Work to complete> Beginning with the first line of the data below, reproduce every line unchanged, ending with the line that holds "From S2P Require Import Prelude".

### Extracted material ###

(* ===== verification/NetworkCommand.v ===== *)
(** * NetworkCommand: the text commands of the [network] family

    Models [CommandListener::NetworkCommand::runCommand] and the parsing
    helpers of [server/CommandListener.cpp].  [argv] is a list of C strings;
    reading it out of bounds is [None], and the first theorem is that this never
    happens.  A parsed command is one of the commands of [Daemon]. *)
From S2P Require Import Prelude Platform Cstd Fwmark UidRanges Netlink.
From S2P Require Import NetdConstants Ledger RouteController RouteSpec Networks NetworkSpec.
From S2P Require Import NetworkController ControllerSpec Daemon SampleKernel.

Definition NUM_OEM_IDS : Z := MAX_OEM_ID - MIN_OEM_ID + 1.

Definition stringToPermission (arg : string) : Z :=
  if String.eqb arg "NETWORK" then PERMISSION_NETWORK
  else if String.eqb arg "SYSTEM" then PERMISSION_SYSTEM
  else PERMISSION_NONE.

(** [arg + 3] of a string that starts with three given characters. *)
Fixpoint skip (n : nat) (s : string) : string :=
  match n, s with
  | S n, String _ s => skip n s
  | _, _ => s
  end.

(** [unsigned x = strtoul(s, NULL, 0)] *)
Definition parse_unsigned (s : string) : Z := u32 (strtoul s 0).1.

Definition stringToNetId (arg : string) : Z :=
  if String.eqb arg "local" then LOCAL_NET_ID
  else if String.prefix "oem" arg then
    let n := parse_unsigned (skip 3 arg) in
    if (1 <=? n) && (n <=? NUM_OEM_IDS) then MIN_OEM_ID + n else NETID_UNSET
  else parse_unsigned arg.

###

Exercise answer>
(* ===== verification/NetworkCommand.v ===== *)
(** * NetworkCommand: the text commands of the [network] family

    Models [CommandListener::NetworkCommand::runCommand] and the parsing
    helpers of [server/CommandListener.cpp].  [argv] is a list of C strings;
    reading it out of bounds is [None], and the first theorem is that this never
    happens.  A parsed command is one of the commands of [Daemon]. *)
From S2P Require Import Prelude Platform Cstd Fwmark UidRanges Netlink.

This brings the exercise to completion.